A l'instar de Lullier, Simon ne quittait guère la tour du Temple et ne faisait, rue des Cordeliers, que des apparitions assez brèves. Son titre de commissaire le fascinait et, dès le matin suivant la nuit où il avait joué un rôle plus important encore qu'il ne l'imaginait, il décida de s'y installer à demeure : on lui trouverait bien un coin pour dormir et Marie-Jeanne n'aurait qu'à lui apporter tout ce dont il pouvait avoir besoin comme, au temps du Roi, faisaient Cléry et sa femme. Néanmoins, comme l'été était là, que la chaleur commençait à envahir Paris, il ne résistait pas à l'envie de sortir, à la nuit tombée, pour aller boire du vin frais aux environs de l'Enclos. Après, bien sûr, s'être assuré que tout était en place dans la forteresse et que les prisonniers étaient en de bonnes mains.

Les cabarets étaient nombreux aux alentours, mais il avait ses préférences pour l'Épi-Scié, sur le boulevard du Temple, pas bien loin du Cabinet des figures de cire du sieur Curtius. On y buvait du vin de Suresnes qui n'était sûrement pas le meilleur de France mais que Simon appréciait. En outre, le patron, Guérin, était originaire de Troyes comme le cordonnier. Enfin, la femme du cabaretier, Fanchon, était une belle créature d'une quarantaine d'années, blonde et plantureuse mais qui posait sur choses et gens un regard froid, indéchiffrable. En outre, elle ne parlait que rarement et ce silence l'enveloppait d'un mystère qui impressionnait beaucoup Simon. Il venait là pour elle autant que pour le vin mais c'était seulement plaisir des yeux car il se serait bien gardé de la moindre avance : ceux qui s'y étaient hasardés avaient vite découvert qu'elle pouvait griffer.
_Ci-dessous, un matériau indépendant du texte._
(** * kopf: handler registries, identifier derivation and event posting

    A shallow embedding of [kopf/reactor/registries.py] and
    [kopf/clients/events.py], followed by the properties of the lookup,
    matching, identifier and event-posting code.

    Python objects are modelled by the data the code inspects: a callback
    by its identity (what [id()] returns) in the registries and by its
    shape in [get_callable_id]; dictionaries by [gmap]; sets by [gset];
    generators by the list of what they yield; exceptions by an outcome
    type. *)

From Stdlib Require Import ZArith String Ascii List.
From stdpp Require Import base decidable option list gmap strings pretty.

(** ** Python values and control flow *)

Module py.

(** An exception instance: the qualified names of its class and of all
    its base classes (the method resolution order), and its message. *)
Record Exn := mkExn { exn_mro : list string; exn_message : string }.

(** [isinstance(e, cls)] *)
Definition isinstance (e : Exn) (cls : string) : bool :=
  bool_decide (cls ∈ exn_mro e).

(** The result of running a call: it returns a value or raises. *)
Inductive outcome (A : Type) : Type :=
| Returned (a : A)
| Raised (e : Exn).
Arguments Returned {A} a.
Arguments Raised {A} e.

Definition ValueError (msg : string) : Exn :=
  mkExn ["ValueError"; "Exception"; "BaseException"; "object"] msg.

(** Sequencing of calls: the first exception raised ends the run. *)
#[global] Instance outcome_ret : MRet outcome := @Returned.
#[global] Instance outcome_bind : MBind outcome := λ A B f m,
  match m with
  | Returned a => f a
  | Raised e => Raised e
  end.

(** Truth value of an [Optional[bool]] and of an [Optional[str]]. *)
Definition truthy (b : option bool) : bool := default false b.

Definition str_truthy (s : option string) : bool :=
  match s with
  | Some s => negb (bool_decide (s = EmptyString))
  | None => false
  end.

(** Slicing [l[:stop]] and [l[start:]] with Python's index rules: a
    negative bound counts from the end, and bounds are clamped to
    [0 .. len(l)]. *)
Definition slice_bound (len i : Z) : nat :=
  Z.to_nat (Z.min len (Z.max 0 (if (i <? 0)%Z then len + i else i)%Z)).

Definition slice_to {A} (l : list A) (stop : Z) : list A :=
  take (slice_bound (Z.of_nat (length l)) stop) l.

Definition slice_from {A} (l : list A) (start : Z) : list A :=
  drop (slice_bound (Z.of_nat (length l)) start) l.

(** [s[:stop]], [s[start:]] and [len(s)] on strings. *)
Definition str_slice_to (s : string) (stop : Z) : string :=
  string_of_list_ascii (slice_to (list_ascii_of_string s) stop).

Definition str_slice_from (s : string) (start : Z) : string :=
  string_of_list_ascii (slice_from (list_ascii_of_string s) start).

Definition len (s : string) : Z := Z.of_nat (String.length s).

(** The identity of an object: the integer [id(obj)] returns. Two live
    objects are the same object exactly when their identities agree. *)
Definition ObjectRef := N.
Definition id (o : ObjectRef) : N := o.

End py.

(** ** kopf.structs: the declarations the registries use *)

Module dicts.
(** A field path is a tuple of path segments. *)
Definition FieldPath := list string.
End dicts.

Module bodies.
(** Modelled from the spec: the part of a resource body the filters
    read, [body.get('metadata', {}).get('labels', {})] and the same for
    annotations; either level may be missing. *)
Record Meta := {
  labels : option (gmap string string);
  annotations : option (gmap string string)
}.
Record Body := { metadata : option Meta }.

Definition no_meta : Meta := {| labels := None; annotations := None |}.

Definition get_labels (b : Body) : gmap string string :=
  default ∅ (labels (default no_meta (metadata b))).

Definition get_annotations (b : Body) : gmap string string :=
  default ∅ (annotations (default no_meta (metadata b))).
End bodies.

Module causation.

(** Modelled from the spec: the enumeration [causation.Reason], declared
    in [kopf/reactor/causation.py]; the spec gives the reasons of a
    changing cause as CREATE, UPDATE and DELETE. *)
Inductive Reason := CREATE | UPDATE | DELETE.

#[global] Instance Reason_eq_dec : EqDecision Reason.
Proof. solve_decision. Defined.

(** One entry of a diff: [(operation, field_path, old, new)]. *)
Record DiffItem := {
  diff_op : string;
  diff_field : dicts.FieldPath;
  diff_old : option string;
  diff_new : option string
}.

(** Modelled from the spec: the cause classes, declared in
    [kopf/reactor/causation.py]. A watching or spawning cause carries the
    observed body. *)
Record ResourceCause := { body : bodies.Body }.

(** Modelled from the spec: the changing cause, which adds the reason,
    the diff (possibly [None]) and the [initial] and [deleted] flags. *)
Record ResourceChangingCause := {
  base : ResourceCause;
  reason : Reason;
  diff : option (list DiffItem);
  initial : bool;
  deleted : bool
}.

(** A cause of any class, as [match] receives it. *)
Inductive AnyCause :=
| Plain (c : ResourceCause)
| Changing (c : ResourceChangingCause).

Definition body_of (c : AnyCause) : bodies.Body :=
  match c with
  | Plain c => body c
  | Changing c => body (base c)
  end.

End causation.

Module invocation.
(** Modelled from the spec: [invocation.build_kwargs], defined in
    [kopf/reactor/invocation.py]. The keyword context handed to filter
    callbacks is built from the cause alone, so it is represented by that
    cause. *)
Definition Kwargs := causation.AnyCause.
Definition build_kwargs (cause : causation.AnyCause) : Kwargs := cause.
End invocation.

Module filters.
(** Modelled from the spec: one value of a label or annotation filter,
    declared in [kopf/structs/filters.py]: a literal, one of the two
    tokens, or a callable on the observed value and the keyword context. *)
Inductive MetaFilterValue :=
| Literal (s : string)
| PRESENT
| ABSENT
| Callable (f : option string → invocation.Kwargs → bool).

(** A filter is a dictionary; it is iterated in insertion order. *)
Definition MetaFilter := list (string * MetaFilterValue).
End filters.

Module handlers.

Definition HandlerId := string.

(** Modelled from the spec: the enumeration [handlers.Activity], declared
    in [kopf/structs/handlers.py]; the spec names AUTHENTICATION among
    the lifecycle phases. *)
Inductive Activity :=
| AUTHENTICATION
| OtherActivity (name : string).

#[global] Instance Activity_eq_dec : EqDecision Activity.
Proof. solve_decision. Defined.

(** Modelled from the spec: the handler records, declared in
    [kopf/structs/handlers.py]. The fields the registries read are kept;
    the execution policy ([errors], [timeout], [retries], [backoff]),
    which they never inspect, is left out. *)
Record ActivityHandler := {
  activity_id : HandlerId;
  activity_fn : py.ObjectRef;
  activity : option Activity;
  _fallback : bool
}.

(** The fields shared by the handlers of resources. *)
Record ResourceHandler := {
  id : HandlerId;
  fn : py.ObjectRef;
  labels : option filters.MetaFilter;
  annotations : option filters.MetaFilter;
  when : option (invocation.Kwargs → bool)
}.

(** The three classes of resource handlers; a class is told from
    another by [isinstance]. *)
Record ResourceWatchingHandler := {
  watching_base : ResourceHandler
}.

Record ResourceSpawningHandler := {
  spawning_base : ResourceHandler;
  spawning_requires_finalizer : option bool
}.

Record ResourceChangingHandler := {
  changing_base : ResourceHandler;
  reason : option causation.Reason;
  field : option dicts.FieldPath;
  initial : option bool;
  deleted : option bool;
  requires_finalizer : option bool
}.

(** A resource handler of any class, as [match] receives it. *)
Inductive AnyResourceHandler :=
| Watching (h : ResourceWatchingHandler)
| Spawning (h : ResourceSpawningHandler)
| Changing (h : ResourceChangingHandler).

Definition resource_base (h : AnyResourceHandler) : ResourceHandler :=
  match h with
  | Watching h => watching_base h
  | Spawning h => spawning_base h
  | Changing h => changing_base h
  end.

(** Every handler class has the callback field [fn] of [BaseHandler]. *)
Class BaseHandler (H : Type) := handler_fn : H → py.ObjectRef.

#[global] Instance ActivityHandler_base :
  BaseHandler ActivityHandler := activity_fn.
#[global] Instance ResourceWatchingHandler_base :
  BaseHandler ResourceWatchingHandler := λ h, fn (watching_base h).
#[global] Instance ResourceSpawningHandler_base :
  BaseHandler ResourceSpawningHandler := λ h, fn (spawning_base h).
#[global] Instance ResourceChangingHandler_base :
  BaseHandler ResourceChangingHandler := λ h, fn (changing_base h).

End handlers.

(** ** Callables, as identifier derivation sees them *)

Module callables.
Une fois installé au Temple quasi à demeure, il se rendait chaque soir à l'Épi-Scié, y passait une heure et, quand l'horloge du cabaret marquait la demie de dix heures, il repartait prendre ce qu'il appelait son " poste de commandement ", laissant volontiers entendre que, sans sa vigilance, le vénérable donjon ne serait qu'une vaste pétaudière... Naturellement, nul n'ignorait quel rôle important il venait de jouer dans une immense conspiration destinée à faire évader celles qu'il appelait gracieusement les " salopes ". Bien qu'il ne dît jamais comment la connaissance dudit complot lui était venue.

Ce soir-là, à l'heure habituelle, Simon vida son verre, donna le bonsoir à la compagnie et quitta le cabaret pour rentrer au Temple. Tout le jour, un orage avait menacé mais s'était contenté de quelques coups de tonnerre. La nuit était chaude et noire, juste un peu plus fraîche sous les arbres du boulevard. Simon s'y arrêta un instant avant de plonger dans le trou noir de la rue Chariot. Il ôta son bonnet rouge pour s'éponger le front à la manche de sa chemise... et se retrouva à plat ventre, le nez dans la poussière, tandis que des doigts qui lui parurent durs comme du fer le serraient à la gorge : un homme qu'il ne pouvait voir pesait de tout son poids sur son dos.

- Alors Simon ? fit à son oreille une voix grave, profonde, qu'il n'avait jamais entendue. Tu viens encore de te vanter de tes exploits ! Seulement tu ne dis pas tout et moi je veux en savoir davantage. Qui t'a prévenu, le soir du 21 ?

A demi étranglé, le savetier ne put émettre que des borborygmes informes. Batz, alors, lâcha une main, l'autre maintenant d'une poigne solide la tête de l'homme contre la terre. Simon respira, toussa, puis gémit : la main libre s'était armée d'une lame dont il sentit le tranchant contre son cou...

- Je ne sais pas, dit-il enfin... Quelqu'un m'a abordé et mis un papier dans la main en disant qu'il fallait que je retourne au Temple.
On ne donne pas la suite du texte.